(Description of the task): Without changing a single word, set down all of the records.

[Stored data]
(** ** Lists of process names *)

(** The trimmed, non-empty segments of a line. *)
Definition segments (line : string) : list string :=
  omap (fun segment => match trim_left segment with EmptyString => None | t => Some (trim_right t) end)
       (split_on ","%char line).

Definition loadProcessNames (fs : FileSystem) (filePath : string) (names : gset string) : gset string :=
  match fs_files fs !! filePath with
  | None => names
  | Some content => foldl (fun names line => names ∪ list_to_set (segments line)) names (split_on newline content)
  end.

Definition loadStaticProcData (configsDir : string) (fs : FileSystem) (c : Classifier) : Classifier :=
  let allow := configsDir +:+ "allow-list.txt" in
  let priority := loadProcessNames fs (configsDir +:+ "priority-clients.txt") (mPriorityClients c) in
  if fileExists fs allow
  then set_lists (mIgnoredProcesses c) (loadProcessNames fs allow (mAllowedProcesses c)) priority c
  else set_lists (loadProcessNames fs (configsDir +:+ "classifier-blocklist.txt") (mIgnoredProcesses c))
         (mAllowedProcesses c) priority c.

Definition contains (pat s : string) : bool := bool_decide (is_Some (String.index 0 pat s)).
Definition proc_file (pid : Z) (name : string) : string := "/proc/" +:+ to_string pid +:+ "/" +:+ name.

Definition isContainerProcess (fs : FileSystem) (pid : Z) : bool :=
  match fs_files fs !! proc_file pid "cgroup" with
  | None => false
  | Some content => existsb (fun line => contains "docker-" line && contains ".scope" line) (split_on newline content)
  end.

Definition shouldProcBeIgnored (fs : FileSystem) (evType pid : Z) (c : Classifier) : bool :=
  if evType =? CC_APP_CLOSE then false else
  if isContainerProcess fs pid then true else
  let '(rc, procName) := fetchComm fs pid "" in
  if negb (rc =? 0) then true else
  if (0 <? size (mAllowedProcesses c))%nat
  then bool_decide (procName ∉ mAllowedProcesses c)
  else bool_decide (procName ∈ mIgnoredProcesses c).

Definition checkClientPriority (procName : string) (c : Classifier) : bool :=
  bool_decide (procName ∈ mPriorityClients c).

(** ** NetLinkComm.cpp *)
Definition PROC_EVENT_EXEC : Z := 2.
Definition PROC_EVENT_EXIT : Z := 2147483648.

(** What follows the last closing bracket, and the number that is its fifth field: the
    terminal of the process, 0 when a field does not parse. *)
Fixpoint after_last_bracket (s : string) : option string :=
  match s with
  | EmptyString => None
  | String c s' =>
    match after_last_bracket s' with
    | Some t => Some t
    | None => if is_char 41 c then Some s' else None
    end
  end.
Fixpoint skip_blanks (s : string) : string :=
  match s with String c s' => if is_char 32 c then skip_blanks s' else s | EmptyString => "" end.

(** [stream >> n] for an [int64_t]: the number and the rest; a failure leaves 0 and fails the
    ones that follow, a number out of range leaves the nearest bound. *)
Fixpoint drop_digits (s : string) : string :=
  match s with
  | String c s' => if isdigit c then drop_digits s' else s
  | EmptyString => ""
  end.
Definition extract (s : option string) : Z * option string :=
  match s with
  | None => (0, None)
  | Some s =>
    let t := skip_spaces s in
    let u := match t with String c t' => if is_char 45 c || is_char 43 c then t' else t | EmptyString => t end in
    if negb (starts_digit 10 u) then (0, None) else
    match stol 10 t with
    | inl v => (v, Some (drop_digits u))
    | inr _ => (match t with String c _ => if is_char 45 c then min_s 64 else max_s 64 | EmptyString => 0 end, None)
    end
  end.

(Response area):
(** ** Lists of process names *)

(** The trimmed, non-empty segments of a line. *)
Definition segments (line : string) : list string :=
  omap (fun segment => match trim_left segment with EmptyString => None | t => Some (trim_right t) end)
       (split_on ","%char line).

Definition loadProcessNames (fs : FileSystem) (filePath : string) (names : gset string) : gset string :=
  match fs_files fs !! filePath with
  | None => names
  | Some content => foldl (fun names line => names ∪ list_to_set (segments line)) names (split_on newline content)
  end.

Definition loadStaticProcData (configsDir : string) (fs : FileSystem) (c : Classifier) : Classifier :=
  let allow := configsDir +:+ "allow-list.txt" in
  let priority := loadProcessNames fs (configsDir +:+ "priority-clients.txt") (mPriorityClients c) in
  if fileExists fs allow
  then set_lists (mIgnoredProcesses c) (loadProcessNames fs allow (mAllowedProcesses c)) priority c
  else set_lists (loadProcessNames fs (configsDir +:+ "classifier-blocklist.txt") (mIgnoredProcesses c))
         (mAllowedProcesses c) priority c.

Definition contains (pat s : string) : bool := bool_decide (is_Some (String.index 0 pat s)).
Definition proc_file (pid : Z) (name : string) : string := "/proc/" +:+ to_string pid +:+ "/" +:+ name.

Definition isContainerProcess (fs : FileSystem) (pid : Z) : bool :=
  match fs_files fs !! proc_file pid "cgroup" with
  | None => false
  | Some content => existsb (fun line => contains "docker-" line && contains ".scope" line) (split_on newline content)
  end.

Definition shouldProcBeIgnored (fs : FileSystem) (evType pid : Z) (c : Classifier) : bool :=
  if evType =? CC_APP_CLOSE then false else
  if isContainerProcess fs pid then true else
  let '(rc, procName) := fetchComm fs pid "" in
  if negb (rc =? 0) then true else
  if (0 <? size (mAllowedProcesses c))%nat
  then bool_decide (procName ∉ mAllowedProcesses c)
  else bool_decide (procName ∈ mIgnoredProcesses c).

Definition checkClientPriority (procName : string) (c : Classifier) : bool :=
  bool_decide (procName ∈ mPriorityClients c).

(** ** NetLinkComm.cpp *)
Definition PROC_EVENT_EXEC : Z := 2.
Definition PROC_EVENT_EXIT : Z := 2147483648.

(** What follows the last closing bracket, and the number that is its fifth field: the
    terminal of the process, 0 when a field does not parse. *)
Fixpoint after_last_bracket (s : string) : option string :=
  match s with
  | EmptyString => None
  | String c s' =>
    match after_last_bracket s' with
    | Some t => Some t
    | None => if is_char 41 c then Some s' else None
    end
  end.
Fixpoint skip_blanks (s : string) : string :=
  match s with String c s' => if is_char 32 c then skip_blanks s' else s | EmptyString => "" end.

(** [stream >> n] for an [int64_t]: the number and the rest; a failure leaves 0 and fails the
    ones that follow, a number out of range leaves the nearest bound. *)
Fixpoint drop_digits (s : string) : string :=
  match s with
  | String c s' => if isdigit c then drop_digits s' else s
  | EmptyString => ""
  end.
Definition extract (s : option string) : Z * option string :=
  match s with
  | None => (0, None)
  | Some s =>
    let t := skip_spaces s in
    let u := match t with String c t' => if is_char 45 c || is_char 43 c then t' else t | EmptyString => t end in
    if negb (starts_digit 10 u) then (0, None) else
    match stol 10 t with
    | inl v => (v, Some (drop_digits u))
    | inr _ => (match t with String c _ => if is_char 45 c then min_s 64 else max_s 64 | EmptyString => 0 end, None)
    end
  end.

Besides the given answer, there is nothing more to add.